1.基于压力变性和蛋白质组定量的药物靶蛋白鉴定方法，其特征在于：

将药物和蛋白质样品于溶液中共孵育，使药物和其靶蛋白结合后；对蛋白质样品溶液施加压力，使样品中的蛋白质部分变性而沉淀，对施加压力后的复杂蛋白质样品进行离心，除去沉淀，收集上清液，得到样品1；

同时使用相同的条件对不添加药物的蛋白质样品进行施加压力和离心处理，收集上清液，得到样品2；

分别对样品1和样品2进行变性、还原和烷基化，酶解成肽段，使用液相色谱-质谱联用技术，使用定量蛋白质组学进行蛋白质的无标记或者标记定量，找到与药物孵育及未孵育蛋白质样品中，在压力下浓度发生变化的蛋白质，即鉴定得到药物的靶蛋白。

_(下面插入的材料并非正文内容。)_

(** * A scientific calculator (src/src/App.tsx): state machine and evaluation pipeline

    The component [App] keeps four pieces of React state ([expression],
    [displayValue], [isRad], [history]) and four handlers ([handleInput],
    [handleDelete], [handleClear], [handleCalculate]).  [handleCalculate]
    rewrites the expression with a chain of [String.prototype.replace] calls,
    runs the rewritten text as JavaScript with [new Function], rounds the
    result and stores it back.

    The development models JavaScript strings as lists of UTF-16 code units,
    numbers as binary64 floats, the regular expressions of the source as a
    small backtracking matcher, and the expression language that the rewritten
    text is written in as a lexer, a parser and an evaluator. *)

From Stdlib Require Import ZArith List Bool Ascii String DecimalString Lia.
From Stdlib Require Import PrimFloat FloatOps SpecFloat FloatClass Uint63.
Import ListNotations.

Set Implicit Arguments.
Set Warnings "-register-all".

(** ** JavaScript strings *)

(** A string is its sequence of UTF-16 code units. *)
Definition jsstring := list N.

(** An ASCII literal as a JavaScript string. *)
Definition lit (s : string) : jsstring :=
  map N_of_ascii (list_ascii_of_string s).

Fixpoint str_eqb (a b : jsstring) : bool :=
  match a, b with
  | [], [] => true
  | x :: a', y :: b' => N.eqb x y && str_eqb a' b'
  | _, _ => false
  end.

(** [arr.includes(val)] on an array of strings. *)
Definition includes (arr : list jsstring) (val : jsstring) : bool :=
  existsb (str_eqb val) arr.

(** [s.slice(0, -1)]: the string without its last code unit. *)
Definition slice_0_minus1 (s : jsstring) : jsstring := removelast s.

(** [s || d]: the empty string is falsy. *)
Definition or_default (s d : jsstring) : jsstring :=
  match s with [] => d | _ => s end.

(** The code units of the display symbols. *)
Definition cu_times : N := 215.   (* U+00D7 *)
Definition cu_divide : N := 247.  (* U+00F7 *)
Definition cu_pi : N := 960.      (* U+03C0 *)
Definition cu_sqrt : N := 8730.   (* U+221A *)

(** ** The component state *)

Record State := mkState {
  expression : jsstring;
  displayValue : jsstring;
  isRad : bool;
  history : jsstring
}.

(** [useState('')], [useState('0')], [useState(false)], [useState('')]. *)
Definition initialState : State :=
  mkState [] (lit "0") false [].

Definition setExpression (v : jsstring) (st : State) : State :=
  mkState v (displayValue st) (isRad st) (history st).
Definition setDisplayValue (v : jsstring) (st : State) : State :=
  mkState (expression st) v (isRad st) (history st).
Definition setIsRad (v : bool) (st : State) : State :=
  mkState (expression st) (displayValue st) v (history st).
Definition setHistory (v : jsstring) (st : State) : State :=
  mkState (expression st) (displayValue st) (isRad st) v.

Definition operators : list jsstring :=
  [lit "+"; lit "-"; lit "*"; lit "/"; lit "^"].

(** [handleInput]: the handler reads the state of the current render and
    queues the setters. *)
Definition handleInput (val : jsstring) (st : State) : State :=
  if str_eqb (displayValue st) (lit "Error") then
    setDisplayValue val (setExpression val st)
  else
    let nextExpr :=
      if str_eqb (expression st) (displayValue st) && negb (includes operators val)
      then val
      else expression st ++ val in
    setDisplayValue nextExpr (setExpression nextExpr st).

Definition handleClear (st : State) : State :=
  setHistory [] (setDisplayValue (lit "0") (setExpression [] st)).

Definition handleDelete (st : State) : State :=
  if str_eqb (displayValue st) (lit "Error") then handleClear st
  else
    let newExpr := slice_0_minus1 (expression st) in
    setDisplayValue (or_default newExpr (lit "0")) (setExpression newExpr st).

(** The mode button: [onClick={() => setIsRad(!isRad)}]. *)
Definition toggleAngleUnit (st : State) : State :=
  setIsRad (negb (isRad st)) st.

(** ** Regular expressions

    The patterns of the source use literal characters, the classes [\d],
    [[^)]] and [[0-9.]], the greedy quantifiers [+] (on a class) and [?],
    alternation and capturing groups.  The matcher is the backtracking one of
    ECMAScript, written with a continuation: the first alternative, and the
    longest repetition, are tried first, and the next choice is taken when
    the rest of the pattern fails. *)
Module RegExp.

Inductive cset :=
| Chr (c : N)             (* a literal character *)
| Digit                   (* \d *)
| NoneOf (cs : list N)    (* [^...] *)
| DigitOr (cs : list N).  (* [0-9...] *)

Definition is_digit (c : N) : bool := (48 <=? c)%N && (c <=? 57)%N.

Definition cset_mem (cs : cset) (c : N) : bool :=
  match cs with
  | Chr x => N.eqb x c
  | Digit => is_digit c
  | NoneOf l => negb (existsb (N.eqb c) l)
  | DigitOr l => is_digit c || existsb (N.eqb c) l
  end.

Inductive regex :=
| One (c : cset)
| Plus (c : cset)
| Seq (r1 r2 : regex)
| Alt (r1 r2 : regex)
| Opt (r : regex)
| Group (n : nat) (r : regex).

(** The literal text [s] followed by [r]. *)
Fixpoint re_lit (s : jsstring) (r : regex) : regex :=
  match s with
  | [] => r
  | c :: s' => Seq (One (Chr c)) (re_lit s' r)
  end.

(** Captures, the most recent first. *)
Definition captures := list (nat * jsstring).

Fixpoint capture (n : nat) (caps : captures) : jsstring :=
  match caps with
  | [] => []
  | (m, s) :: caps' => if Nat.eqb m n then s else capture n caps'
  end.

Definition mresult := option (jsstring * captures).
Definition cont := jsstring -> captures -> mresult.

(** The rest of [c+] after its first character: as many more as possible,
    giving one back at a time while the continuation fails. *)
Fixpoint plus_loop (c : cset) (s : jsstring) (caps : captures) (k : cont) : mresult :=
  match s with
  | x :: s' =>
      if cset_mem c x then
        match plus_loop c s' caps k with
        | Some r => Some r
        | None => k s caps
        end
      else k s caps
  | [] => k [] caps
  end.

Fixpoint rmatch (r : regex) (s : jsstring) (caps : captures) (k : cont) : mresult :=
  match r with
  | One c =>
      match s with
      | x :: s' => if cset_mem c x then k s' caps else None
      | [] => None
      end
  | Plus c =>
      match s with
      | x :: s' => if cset_mem c x then plus_loop c s' caps k else None
      | [] => None
      end
  | Seq r1 r2 => rmatch r1 s caps (fun s' caps' => rmatch r2 s' caps' k)
  | Alt r1 r2 =>
      match rmatch r1 s caps k with
      | Some x => Some x
      | None => rmatch r2 s caps k
      end
  | Opt r' =>
      match rmatch r' s caps k with
      | Some x => Some x
      | None => k s caps
      end
  | Group n r' =>
      rmatch r' s caps
        (fun s' caps' => k s' ((n, firstn (List.length s - List.length s') s) :: caps'))
  end.

(** A match of [r] at the start of [s]: what is left of [s], and the captures. *)
Definition match_here (r : regex) (s : jsstring) : mresult :=
  rmatch r s [] (fun s' caps => Some (s', caps)).

(** A replacement: literal text and references [$n] to the captures. *)
Inductive piece := Text (s : jsstring) | Ref (n : nat).

Definition expand (tmpl : list piece) (caps : captures) : jsstring :=
  flat_map (fun p => match p with Text s => s | Ref n => capture n caps end) tmpl.

(** [s.replace(/r/g, tmpl)]: from left to right, the leftmost match is
    replaced and the search goes on after it; [skip] counts the characters of
    the last match that are still to be passed over. *)
Fixpoint replace_from (r : regex) (tmpl : list piece) (s : jsstring) (skip : nat) : jsstring :=
  match s with
  | [] =>
      match skip with
      | O => match match_here r [] with
             | Some (_, caps) => expand tmpl caps
             | None => []
             end
      | S _ => []
      end
  | c :: s' =>
      match skip with
      | S n => replace_from r tmpl s' n
      | O =>
          match match_here r s with
          | Some (rest, caps) =>
              expand tmpl caps ++
              match List.length s - List.length rest with
              | O => c :: replace_from r tmpl s' 0
              | S n => replace_from r tmpl s' n
              end
          | None => c :: replace_from r tmpl s' 0
          end
      end
  end.

Definition replace_all (r : regex) (tmpl : list piece) (s : jsstring) : jsstring :=
  replace_from r tmpl s 0.

End RegExp.

(** ** The rewriting of the expression (handleCalculate, lines 90 to 126) *)

Import RegExp.

Definition chr (s : string) : regex :=
  match lit s with c :: _ => One (Chr c) | [] => One (NoneOf []) end.

(** [/(\d+(\.\d+)?)/] as group [n], with its inner group [m]. *)
Definition re_number (n m : nat) : regex :=
  Group n (Seq (Plus Digit) (Opt (Group m (Seq (chr ".") (Plus Digit))))).

(** [/(\d+(\.\d+)?)\^(\d+(\.\d+)?)/g] *)
Definition re_pow : regex :=
  Seq (re_number 1 2) (Seq (chr "^") (re_number 3 4)).

(** [/√\(([^)]+)\)/g] *)
Definition re_sqrt_paren : regex :=
  Seq (One (Chr cu_sqrt))
      (Seq (chr "(") (Seq (Group 1 (Plus (NoneOf (lit ")")))) (chr ")"))).

(** [/√(\d+)/g] *)
Definition re_sqrt_digits : regex :=
  Seq (One (Chr cu_sqrt)) (Group 1 (Plus Digit)).

(** [new RegExp(`${func}\\(`, 'g')], also [/ln\(/g] and [/log\(/g]. *)
Definition re_call (func : jsstring) : regex := re_lit func (chr "(").

(** [new RegExp(`${func}\\(([0-9.]+|\\([^)]+\\))\\)`, 'g')] *)
Definition re_call_deg (func : jsstring) : regex :=
  re_lit func
    (Seq (chr "(")
       (Seq (Group 1 (Alt (Plus (DigitOr (lit ".")))
                          (Seq (chr "(") (Seq (Plus (NoneOf (lit ")"))) (chr ")")))))
            (chr ")"))).

Definition mathFuncs : list jsstring :=
  [lit "sin"; lit "cos"; lit "tan"; lit "log"; lit "log10"; lit "abs"].

(** The body of [mathFuncs.forEach]. *)
Definition rewriteFunc (isRad : bool) (evalExpr : jsstring) (func : jsstring) : jsstring :=
  if str_eqb func (lit "log") then
    replace_all (re_call (lit "ln")) [Text (lit "Math.log(")] evalExpr
  else if str_eqb func (lit "log10") then
    replace_all (re_call (lit "log")) [Text (lit "Math.log10(")] evalExpr
  else if includes [lit "sin"; lit "cos"; lit "tan"] func && negb isRad then
    replace_all (re_call_deg func)
      [Text (lit "Math." ++ func ++ lit "(("); Ref 1; Text (lit ") * Math.PI / 180)")]
      evalExpr
  else
    replace_all (re_call func) [Text (lit "Math." ++ func ++ lit "(")] evalExpr.

(** ['Math.pow($1, $3)'] and ['Math.sqrt($1)'] *)
Definition pow_template : list piece :=
  [Text (lit "Math.pow("); Ref 1; Text (lit ", "); Ref 3; Text (lit ")")].
Definition sqrt_template : list piece :=
  [Text (lit "Math.sqrt("); Ref 1; Text (lit ")")].

(** The text handed to [new Function]: symbols, powers, roots, functions. *)
Definition normalize (isRad : bool) (expression : jsstring) : jsstring :=
  let evalExpr := expression in
  let evalExpr := replace_all (One (Chr cu_times)) [Text (lit "*")] evalExpr in
  let evalExpr := replace_all (One (Chr cu_divide)) [Text (lit "/")] evalExpr in
  let evalExpr := replace_all (One (Chr cu_pi)) [Text (lit "Math.PI")] evalExpr in
  let evalExpr := replace_all (chr "e") [Text (lit "Math.E")] evalExpr in
  let evalExpr := replace_all re_pow pow_template evalExpr in
  let evalExpr := replace_all re_sqrt_paren sqrt_template evalExpr in
  let evalExpr := replace_all re_sqrt_digits sqrt_template evalExpr in
  fold_left (rewriteFunc isRad) mathFuncs evalExpr.

(** ** Numbers

    A Number is a binary64 float; the arithmetic operators are the IEEE 754
    ones of the kernel.  [Math.round], the value of a decimal literal and the
    conversion to a string are computed on the float's mantissa and exponent
    ([Prim2SF]: the float is [±m * 2^e]). *)
Module Number.

Local Open Scope Z_scope.

(** The float of an integer [z] with [|z| < 2^63] (the range of
    [Uint63.of_Z]); exact when [|z| <= 2^53]. *)
Definition float_of_Z (z : Z) : float :=
  if z <? 0 then PrimFloat.opp (of_uint63 (Uint63.of_Z (- z)))
  else of_uint63 (Uint63.of_Z z).

(** [Math.round(x)]: the integer closest to [x], a tie going up; an integer,
    an infinity and NaN are returned as they are, and a result of zero keeps
    the sign of [x]. *)
Definition Math_round (x : float) : float :=
  match Prim2SF x with
  | S754_finite s m e =>
      if 0 <=? e then x
      else
        let d := 2 ^ (- e) in
        if s then
          let r := (d - 2 * Z.pos m) / (2 * d) in
          if r =? 0 then neg_zero else float_of_Z r
        else float_of_Z ((2 * Z.pos m + d) / (2 * d))
  | _ => x
  end.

2.按照权利要求1所述的方法，其特征在于：将药物和蛋白质样品于缓冲液中共孵育，使药物和靶蛋白结合，药物浓度范围为10nM-10mM，蛋白质浓度范围为0.01-10.0mg/mL，孵育时间范围为10-2000分钟，孵育温度范围为10-60℃。

3.按照权利要求1或2所述的方法，其特征在于：缓冲溶液可能为磷酸钠缓冲液、醋酸钠缓冲液、碳酸氢铵缓冲液、硼酸钠缓冲液中的一种。

4.按照权利要求1所述的方法，其特征在于：蛋白质的变性方式是压力变性，压力的范围为1-1000MPa，施加压力的时间为1-1000分钟。

5.按照权利要求1所述的方法，其特征在于：对压力变性后的蛋白质样品，使用离心的方法去除沉淀的蛋白质，离心速度范围为1000-10000rpm，离心时间范围为5-500分钟。

6.按照权利要求1所述的方法，其特征在于：对加压变性和离心后的样品1和2，使用液相色谱-质谱联用技术对其进行鉴定，并使用标记或者无标记蛋白质定量方法，对样品1和2中的各种蛋白质进行相对定量。

7.按照权利要求1所述的方法，其特征在于：对样品1和2中的各种蛋白质，根据其相对定量结果，选择与药物孵育及未与药物孵育蛋白质样品加压变性后含量有差异的蛋白质，作为药物的靶蛋白；显著差异的标准为p值小于一定数值，范围为0.001-0.05。

8.按照权利要求1所述的药物靶蛋白鉴定方法，可用于高通量的鉴定药物的靶蛋白。